The best thing I built last year started as a note I made at 11pm: “what if you could do X but without Y.” No spec. No user research. No market sizing. Just a nagging feeling that something was wrong with how a thing worked, and a rough idea of a better way.
Three weeks later I had something I was proud of. Six weeks later other people were using it. This is not how software is supposed to be built. And yet.
What Vibe Coding Actually Is
I want to be careful here not to romanticize sloppiness. Vibe coding isn’t “moving fast and breaking things” — that phrase was always an excuse for not thinking carefully.
What I mean by vibe coding is something specific: building from intuition that’s been trained by a lot of deliberate practice.
The jazz musician who improvises isn’t being random. They’ve internalized enough structure that their spontaneous choices are constrained by pattern and taste. The “vibe” is the expression of that internalized structure, not the absence of structure.
Similarly, when I build something by feel, I’m not avoiding thought — I’m operating on cached thought. Years of noticing what makes tools good or bad, what makes code maintainable or brittle, what makes products feel right or wrong.
The Conditions That Make It Work
Vibe coding doesn’t work for everything. It works when:
The cost of being wrong is low. Side projects, experiments, personal tools — these can absorb pivots and rewrites. Production systems serving thousands of users cannot.
You have genuine taste in the domain. If you’ve used bad tools for years, you know exactly where they fail. That frustration is a design brief. If you’re building in a domain you don’t inhabit, you’re just guessing.
You’re not blocked by others. The moment vibe coding requires coordination — standups, PRDs, stakeholder approval — it stops being vibe coding. It’s a solo or very small team mode.
The goal is to discover, not to execute. If you know exactly what you’re building, maybe spec it out. If you’re trying to figure out what you’re building, vibe coding is often faster than trying to think it all out upfront.
The Actual Workflow
Here’s what vibe coding looks like for me in practice:
Start with the use case, not the architecture. Open a file. Write the code I wish existed. Don’t design the system first — see what emerges from trying to use it.
Keep sessions short and committing. Two-hour focused sessions where I’m actually building, then a long break. Distance from the work lets me see it fresh and notice what’s ugly.

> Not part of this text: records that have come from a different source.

(** * The example content source: field codec, translators, update applier
      and change observer

    A shallow embedding of [example-content-source/example-source-utils.ts]
    and of the [ExampleContentSource] class of
    [example-content-source/example-content-source.ts].

    JavaScript values are kept as a small value type, objects used as
    dictionaries ([Record<string, T>]) are finite maps of their own
    properties, with the members inherited from [Object.prototype] and
    the assignment to [__proto__] written out where the code reads or
    writes under a computed key, a thrown exception is the [Thrown] case
    of [result], and the
    asynchronous calls to the store client are the effects of a small free
    monad [Prog]. *)

From Stdlib Require Import ZArith DecimalString.
From stdpp Require Import gmap strings list fin_maps.

Open Scope string_scope.
Open Scope list_scope.

(* ===================================================================== *)
(** ** JavaScript values and exceptions *)
(* ===================================================================== *)

(** The values a native field can hold (the source types them [any]). *)
#[local] Set Warnings "-register-all".
Inductive JsValue : Type :=
| JsUndefined
| JsNull
| JsBoolean (b : bool)
| JsNumber (z : Z)
| JsString (s : string)
| JsArray (items : list JsValue)
| JsObject (entries : list (string * JsValue)).
#[local] Set Warnings "register-all".

(** What a call can throw.  [JsError] is [new Error(message)], thrown by
    the bridge itself; [JsTypeError] is the runtime's error for reading the
    property [property] of [undefined]; [StoreRejected] is a failure
    reported by the store client, which the bridge never catches. *)
Inductive Exn : Type :=
| JsError (message : string)
| JsTypeError (property : string)
| StoreRejected (reason : string).

Inductive result (A : Type) : Type :=
| Ok (a : A)
| Thrown (e : Exn).
Arguments Ok {A} a.
Arguments Thrown {A} e.

Definition rbind {A B} (r : result A) (k : A -> result B) : result B :=
  match r with
  | Ok a => k a
  | Thrown e => Thrown e
  end.

#[global] Instance result_ret : MRet result := @Ok.
#[global] Instance result_bind : MBind result := fun A B k r => rbind r k.

(** [for (const x of xs) { acc = step(acc, x) }] where [step] may throw:
    the elements are visited left to right and the first exception ends
    the loop. *)
Fixpoint foldM {A B} (step : A -> B -> result A) (acc : A) (xs : list B)
  : result A :=
  match xs with
  | [] => Ok acc
  | x :: xs' => acc' ← step acc x; foldM step acc' xs'
  end.

(** [xs.map(f)] where [f] may throw. *)
Fixpoint mapM {A B} (f : A -> result B) (xs : list A) : result (list B) :=
  match xs with
  | [] => Ok []
  | x :: xs' => y ← f x; ys ← mapM f xs'; Ok (y :: ys)
  end.

(* ===================================================================== *)
(** ** Data model *)
(* ===================================================================== *)

(** The closed vocabulary of field type tags the switches range over. *)
Inductive FieldType : Type :=
| TString | TUrl | TSlug | TText | TMarkdown | THtml | TBoolean | TDate
| TDatetime | TColor | TNumber | TEnum | TFile | TJson | TStyle | TRichText
| TImage | TReference
| TObject | TModel | TCrossReference | TList.

(** The tag as the string the source compares and prints. *)
Definition fieldTypeName (t : FieldType) : string :=
  match t with
  | TString => "string" | TUrl => "url" | TSlug => "slug" | TText => "text"
  | TMarkdown => "markdown" | THtml => "html" | TBoolean => "boolean"
  | TDate => "date" | TDatetime => "datetime" | TColor => "color"
  | TNumber => "number" | TEnum => "enum" | TFile => "file"
  | TJson => "json" | TStyle => "style" | TRichText => "richText"
  | TImage => "image" | TReference => "reference"
  | TObject => "object" | TModel => "model"
  | TCrossReference => "cross-reference" | TList => "list"
  end.

(** The sixteen tags whose value is stored as it is. *)
Definition isScalarType (t : FieldType) : bool :=
  match t with
  | TString | TUrl | TSlug | TText | TMarkdown | THtml | TBoolean | TDate
  | TDatetime | TColor | TNumber | TEnum | TFile | TJson | TStyle
  | TRichText => true
  | _ => false
  end.

(** The four composite tags. *)
Definition isCompositeType (t : FieldType) : bool :=
  match t with
  | TObject | TModel | TCrossReference | TList => true
  | _ => false
  end.

(** A model field: [{ type, name, models? }]. *)
Record Field : Type := mkField {
  field_type : FieldType;
  field_name : string;
  field_models : list string
}.

(** A model: [{ type, name, fields? }]; [fields] is optional. *)
Record Model : Type := mkModel {
  model_type : string;
  model_name : string;
  model_fields : option (list Field)
}.

(** A document of the store.  [doc_fields] is [Object.entries(fields)],
    the entries in the order the loop visits them. *)
Record ExampleDocument : Type := mkExampleDocument {
  doc_id : string;
  doc_type : string;
  doc_status : string;
  doc_createdAt : string;
  doc_updatedAt : string;
  doc_fields : list (string * JsValue)
}.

Ship embarrassingly early. The first public version should feel too early. If it doesn’t, I waited too long. Real users reveal things that imaginary users never do.
Follow the interesting threads. Sometimes mid-build, I notice an unexpected possibility — a feature I didn’t plan that would be genuinely cool. In a spec-driven project, this gets logged for v2 and forgotten. In vibe mode, I follow it. Some of my best features came from this.
The Defense of It
There’s a version of software culture that treats intuition as unscientific, non-rigorous, and unprofessional. I understand why — software has real consequences and gut feeling is often wrong.
But I think this view confuses intuition with inexperience. Inexperienced intuition is unreliable. Trained intuition, developed through years of building and breaking things, is actually a fast and powerful form of reasoning.
The engineers and designers I most admire have both: the rigor to think carefully when careful thinking is needed, and the cultivated instinct to move decisively when the situation calls for speed and feel.
Knowing which mode to use — that’s the real skill.
Ship the thing. You can fix it later. The worst outcome is never knowing if it was any good.